━━━ THE DATA
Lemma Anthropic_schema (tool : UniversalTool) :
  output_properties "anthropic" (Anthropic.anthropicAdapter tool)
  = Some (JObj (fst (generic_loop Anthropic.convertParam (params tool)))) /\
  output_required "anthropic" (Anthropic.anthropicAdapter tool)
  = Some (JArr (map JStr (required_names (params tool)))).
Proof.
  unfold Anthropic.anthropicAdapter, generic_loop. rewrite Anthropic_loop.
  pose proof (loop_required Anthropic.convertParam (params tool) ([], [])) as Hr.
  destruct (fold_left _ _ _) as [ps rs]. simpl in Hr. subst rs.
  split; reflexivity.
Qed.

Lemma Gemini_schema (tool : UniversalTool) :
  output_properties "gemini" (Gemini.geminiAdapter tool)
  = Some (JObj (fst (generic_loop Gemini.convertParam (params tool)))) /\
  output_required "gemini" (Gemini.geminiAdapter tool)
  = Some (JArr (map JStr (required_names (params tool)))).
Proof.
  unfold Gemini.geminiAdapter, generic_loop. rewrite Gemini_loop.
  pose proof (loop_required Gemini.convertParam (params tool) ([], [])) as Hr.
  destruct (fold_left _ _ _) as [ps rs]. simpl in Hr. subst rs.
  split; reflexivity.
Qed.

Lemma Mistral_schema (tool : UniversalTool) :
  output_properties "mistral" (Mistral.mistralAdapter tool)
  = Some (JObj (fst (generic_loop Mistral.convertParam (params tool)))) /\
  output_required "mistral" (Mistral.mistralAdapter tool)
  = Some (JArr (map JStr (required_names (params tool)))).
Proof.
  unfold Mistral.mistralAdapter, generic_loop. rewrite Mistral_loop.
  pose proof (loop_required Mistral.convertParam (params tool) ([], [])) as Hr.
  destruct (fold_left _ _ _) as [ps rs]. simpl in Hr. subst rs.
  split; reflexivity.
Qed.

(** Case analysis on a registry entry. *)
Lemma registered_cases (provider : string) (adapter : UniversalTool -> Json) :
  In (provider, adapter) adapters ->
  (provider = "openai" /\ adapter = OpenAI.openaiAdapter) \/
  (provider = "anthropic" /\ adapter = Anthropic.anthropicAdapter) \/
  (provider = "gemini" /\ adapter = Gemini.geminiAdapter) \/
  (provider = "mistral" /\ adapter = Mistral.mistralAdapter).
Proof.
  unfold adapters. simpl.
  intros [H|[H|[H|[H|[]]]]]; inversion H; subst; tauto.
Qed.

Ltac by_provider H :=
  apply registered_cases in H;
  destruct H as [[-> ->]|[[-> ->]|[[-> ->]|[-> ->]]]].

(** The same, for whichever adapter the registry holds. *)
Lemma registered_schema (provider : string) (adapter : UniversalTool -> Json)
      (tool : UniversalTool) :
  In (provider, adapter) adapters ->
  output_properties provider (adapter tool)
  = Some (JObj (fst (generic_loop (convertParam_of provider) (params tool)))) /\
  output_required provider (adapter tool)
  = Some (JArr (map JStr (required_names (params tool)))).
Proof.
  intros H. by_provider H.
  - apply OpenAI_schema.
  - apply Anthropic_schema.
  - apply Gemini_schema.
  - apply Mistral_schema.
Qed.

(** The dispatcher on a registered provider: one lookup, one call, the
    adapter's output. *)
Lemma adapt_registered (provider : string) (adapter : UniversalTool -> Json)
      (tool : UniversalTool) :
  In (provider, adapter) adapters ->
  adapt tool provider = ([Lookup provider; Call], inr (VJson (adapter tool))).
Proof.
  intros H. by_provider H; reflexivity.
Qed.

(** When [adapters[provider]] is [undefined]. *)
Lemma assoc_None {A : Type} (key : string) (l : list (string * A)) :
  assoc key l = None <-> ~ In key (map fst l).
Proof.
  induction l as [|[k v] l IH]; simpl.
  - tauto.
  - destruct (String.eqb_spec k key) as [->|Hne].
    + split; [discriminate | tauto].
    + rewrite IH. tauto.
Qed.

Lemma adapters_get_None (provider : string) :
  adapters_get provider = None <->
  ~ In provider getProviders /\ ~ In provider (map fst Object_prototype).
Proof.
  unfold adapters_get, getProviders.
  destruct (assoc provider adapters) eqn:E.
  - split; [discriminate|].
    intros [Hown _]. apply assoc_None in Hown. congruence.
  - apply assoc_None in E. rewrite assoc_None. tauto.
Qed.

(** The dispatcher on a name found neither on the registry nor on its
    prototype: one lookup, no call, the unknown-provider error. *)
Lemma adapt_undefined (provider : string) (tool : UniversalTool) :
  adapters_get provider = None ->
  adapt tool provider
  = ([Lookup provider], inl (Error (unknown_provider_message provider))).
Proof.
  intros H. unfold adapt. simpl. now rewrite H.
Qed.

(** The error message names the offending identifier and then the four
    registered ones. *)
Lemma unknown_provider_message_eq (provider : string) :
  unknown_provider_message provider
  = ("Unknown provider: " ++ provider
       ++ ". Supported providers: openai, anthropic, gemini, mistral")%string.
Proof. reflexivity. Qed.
━━━━━━
━━━ THE DATA
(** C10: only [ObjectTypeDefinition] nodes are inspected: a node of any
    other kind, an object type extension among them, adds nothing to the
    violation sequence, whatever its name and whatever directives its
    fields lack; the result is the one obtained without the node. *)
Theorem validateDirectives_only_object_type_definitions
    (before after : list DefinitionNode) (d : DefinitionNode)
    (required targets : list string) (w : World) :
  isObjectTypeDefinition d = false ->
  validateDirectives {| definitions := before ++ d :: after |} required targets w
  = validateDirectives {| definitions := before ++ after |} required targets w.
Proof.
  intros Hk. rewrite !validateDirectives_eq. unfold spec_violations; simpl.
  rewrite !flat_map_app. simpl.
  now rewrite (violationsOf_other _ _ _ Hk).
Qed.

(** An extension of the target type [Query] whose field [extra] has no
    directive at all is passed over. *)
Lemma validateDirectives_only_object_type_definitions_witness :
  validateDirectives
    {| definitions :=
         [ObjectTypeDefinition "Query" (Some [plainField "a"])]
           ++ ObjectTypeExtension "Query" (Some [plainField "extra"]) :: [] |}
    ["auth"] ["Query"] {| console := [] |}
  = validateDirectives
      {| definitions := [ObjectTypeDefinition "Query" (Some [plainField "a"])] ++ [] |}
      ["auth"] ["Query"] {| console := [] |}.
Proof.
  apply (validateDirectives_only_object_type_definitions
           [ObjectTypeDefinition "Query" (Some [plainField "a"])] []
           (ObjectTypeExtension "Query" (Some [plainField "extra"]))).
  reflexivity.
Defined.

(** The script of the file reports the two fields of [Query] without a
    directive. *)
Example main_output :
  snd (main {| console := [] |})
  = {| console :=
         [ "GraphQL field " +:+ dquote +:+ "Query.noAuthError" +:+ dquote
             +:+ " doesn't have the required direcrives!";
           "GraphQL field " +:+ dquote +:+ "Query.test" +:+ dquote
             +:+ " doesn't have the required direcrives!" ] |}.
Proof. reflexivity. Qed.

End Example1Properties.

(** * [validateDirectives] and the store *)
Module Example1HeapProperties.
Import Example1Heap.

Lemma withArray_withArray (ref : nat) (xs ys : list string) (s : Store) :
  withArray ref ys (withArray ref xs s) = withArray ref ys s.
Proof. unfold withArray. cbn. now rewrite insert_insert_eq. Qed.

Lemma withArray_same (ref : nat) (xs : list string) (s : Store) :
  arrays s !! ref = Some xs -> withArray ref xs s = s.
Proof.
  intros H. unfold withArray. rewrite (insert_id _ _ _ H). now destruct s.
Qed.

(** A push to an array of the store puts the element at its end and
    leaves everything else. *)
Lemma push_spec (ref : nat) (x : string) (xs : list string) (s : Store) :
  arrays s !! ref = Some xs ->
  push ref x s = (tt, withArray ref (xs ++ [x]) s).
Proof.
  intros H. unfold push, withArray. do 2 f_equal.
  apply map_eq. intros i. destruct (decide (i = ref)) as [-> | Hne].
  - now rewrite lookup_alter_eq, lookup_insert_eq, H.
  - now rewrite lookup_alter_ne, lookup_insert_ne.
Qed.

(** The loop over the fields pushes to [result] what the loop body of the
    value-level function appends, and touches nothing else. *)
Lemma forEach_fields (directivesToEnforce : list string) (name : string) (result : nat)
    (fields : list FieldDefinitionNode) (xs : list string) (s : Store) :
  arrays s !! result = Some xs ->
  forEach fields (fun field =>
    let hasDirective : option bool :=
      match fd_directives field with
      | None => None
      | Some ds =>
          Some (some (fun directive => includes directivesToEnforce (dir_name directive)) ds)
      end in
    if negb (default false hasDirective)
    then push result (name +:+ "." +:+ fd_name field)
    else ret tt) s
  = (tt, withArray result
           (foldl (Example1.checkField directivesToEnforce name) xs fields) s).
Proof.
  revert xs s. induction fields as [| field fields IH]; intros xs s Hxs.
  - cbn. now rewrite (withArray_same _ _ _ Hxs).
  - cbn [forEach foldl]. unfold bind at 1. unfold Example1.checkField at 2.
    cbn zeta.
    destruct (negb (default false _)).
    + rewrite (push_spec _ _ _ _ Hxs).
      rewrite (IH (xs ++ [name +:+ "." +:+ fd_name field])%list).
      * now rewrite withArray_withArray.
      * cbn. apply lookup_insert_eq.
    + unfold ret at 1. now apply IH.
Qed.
━━━━━━
• [EXERCISE] Going line by line through the entries above, count each line that has the word "after", then state the count alone.

• [PROBLEM SOLUTION] 3